(* ===== verification/EnergyCore.v ===== *)
(** The measurement core of the energy meter (energy/derive.go, types.go,
    provider.go): records, the J/token derivations in IEEE arithmetic, the
    rolling coefficient-of-variation tracker and the provider registries. *)
From S2P Require Import Prelude GoLib GoFloat.
Open Scope Z_scope.

(** ** types.go *)

Definition CalibrationUncalibrated : bytes := bs "uncalibrated".
Definition AttributionDirect : bytes := bs "direct".
Definition AttributionProportional : bytes := bs "proportional".

Record MeasurementRecord := mk_record {
  TimestampUnixMs : Z; Cluster : bytes; Node : bytes; Namespace : bytes; Workload : bytes;
  Model : bytes; Hardware : bytes; Precision : bytes; Team : bytes; CostCentre : bytes;
  EnergyJoules : float64; OutputTokens : Z; rec_JPerToken : float64;
  CalibrationTier : bytes; AttributionMethod : bytes; rec_CV : float64; Stable : bool;
  EnergyProvider : bytes; InferenceProvider : bytes;
}.

Record SiteParams := mk_site { PUE : float64; GridGCO2PerKWh : float64; CostPerKWh : float64 }.

Record WindowInput := mk_window {
  in_TimestampUnixMs : Z; in_Cluster : bytes; in_Node : bytes; in_Namespace : bytes; in_Workload : bytes;
  in_Model : bytes; in_Hardware : bytes; in_Precision : bytes; in_Team : bytes; in_CostCentre : bytes;
  in_EnergyJoules : float64; in_OutputTokens : Z;
  in_AttributionMethod : bytes; in_CalibrationTier : bytes;
  in_EnergyProvider : bytes; in_InferenceProvider : bytes;
}.

(** ** derive.go *)

Definition joulesPerKWh : float64 := float_of_Z 3600000.
Definition DefaultCVThreshold : float64 := flit 3 100.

______

**Exercise description**
Could you retype exactly the lines above, starting at the line that contains "From S2P Require" and ending at the line that contains "EnergyJoules : float64; OutputTokens", and nothing more?

**Exercise output**
From S2P Require Import Prelude GoLib GoFloat.
Open Scope Z_scope.

(** ** types.go *)

Definition CalibrationUncalibrated : bytes := bs "uncalibrated".
Definition AttributionDirect : bytes := bs "direct".
Definition AttributionProportional : bytes := bs "proportional".

Record MeasurementRecord := mk_record {
  TimestampUnixMs : Z; Cluster : bytes; Node : bytes; Namespace : bytes; Workload : bytes;
  Model : bytes; Hardware : bytes; Precision : bytes; Team : bytes; CostCentre : bytes;
  EnergyJoules : float64; OutputTokens : Z; rec_JPerToken : float64;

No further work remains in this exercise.